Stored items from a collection
........
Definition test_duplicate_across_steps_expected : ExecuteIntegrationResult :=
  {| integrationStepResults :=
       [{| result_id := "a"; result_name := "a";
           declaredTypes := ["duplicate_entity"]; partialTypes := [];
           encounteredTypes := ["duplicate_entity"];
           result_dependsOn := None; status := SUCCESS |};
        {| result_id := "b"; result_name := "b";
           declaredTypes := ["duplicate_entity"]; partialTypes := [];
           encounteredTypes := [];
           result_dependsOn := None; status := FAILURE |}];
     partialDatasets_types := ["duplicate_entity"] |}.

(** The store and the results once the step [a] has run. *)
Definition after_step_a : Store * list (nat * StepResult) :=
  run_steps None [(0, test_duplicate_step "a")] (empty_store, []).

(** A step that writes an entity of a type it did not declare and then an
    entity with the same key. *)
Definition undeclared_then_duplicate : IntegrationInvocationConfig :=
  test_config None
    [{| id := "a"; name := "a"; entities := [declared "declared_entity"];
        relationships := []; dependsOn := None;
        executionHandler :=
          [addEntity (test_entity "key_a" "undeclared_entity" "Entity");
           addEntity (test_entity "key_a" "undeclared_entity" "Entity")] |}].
........
PROBLEM DETAILS:
All lines above from the one containing "run_steps None [(0, test_duplicate_step" to the one containing "entities := [declared" must be repeated exactly, both lines included, and no others.

RESPONSE TO THIS EXERCISE:
  run_steps None [(0, test_duplicate_step "a")] (empty_store, []).

(** A step that writes an entity of a type it did not declare and then an
    entity with the same key. *)
Definition undeclared_then_duplicate : IntegrationInvocationConfig :=
  test_config None
    [{| id := "a"; name := "a"; entities := [declared "declared_entity"];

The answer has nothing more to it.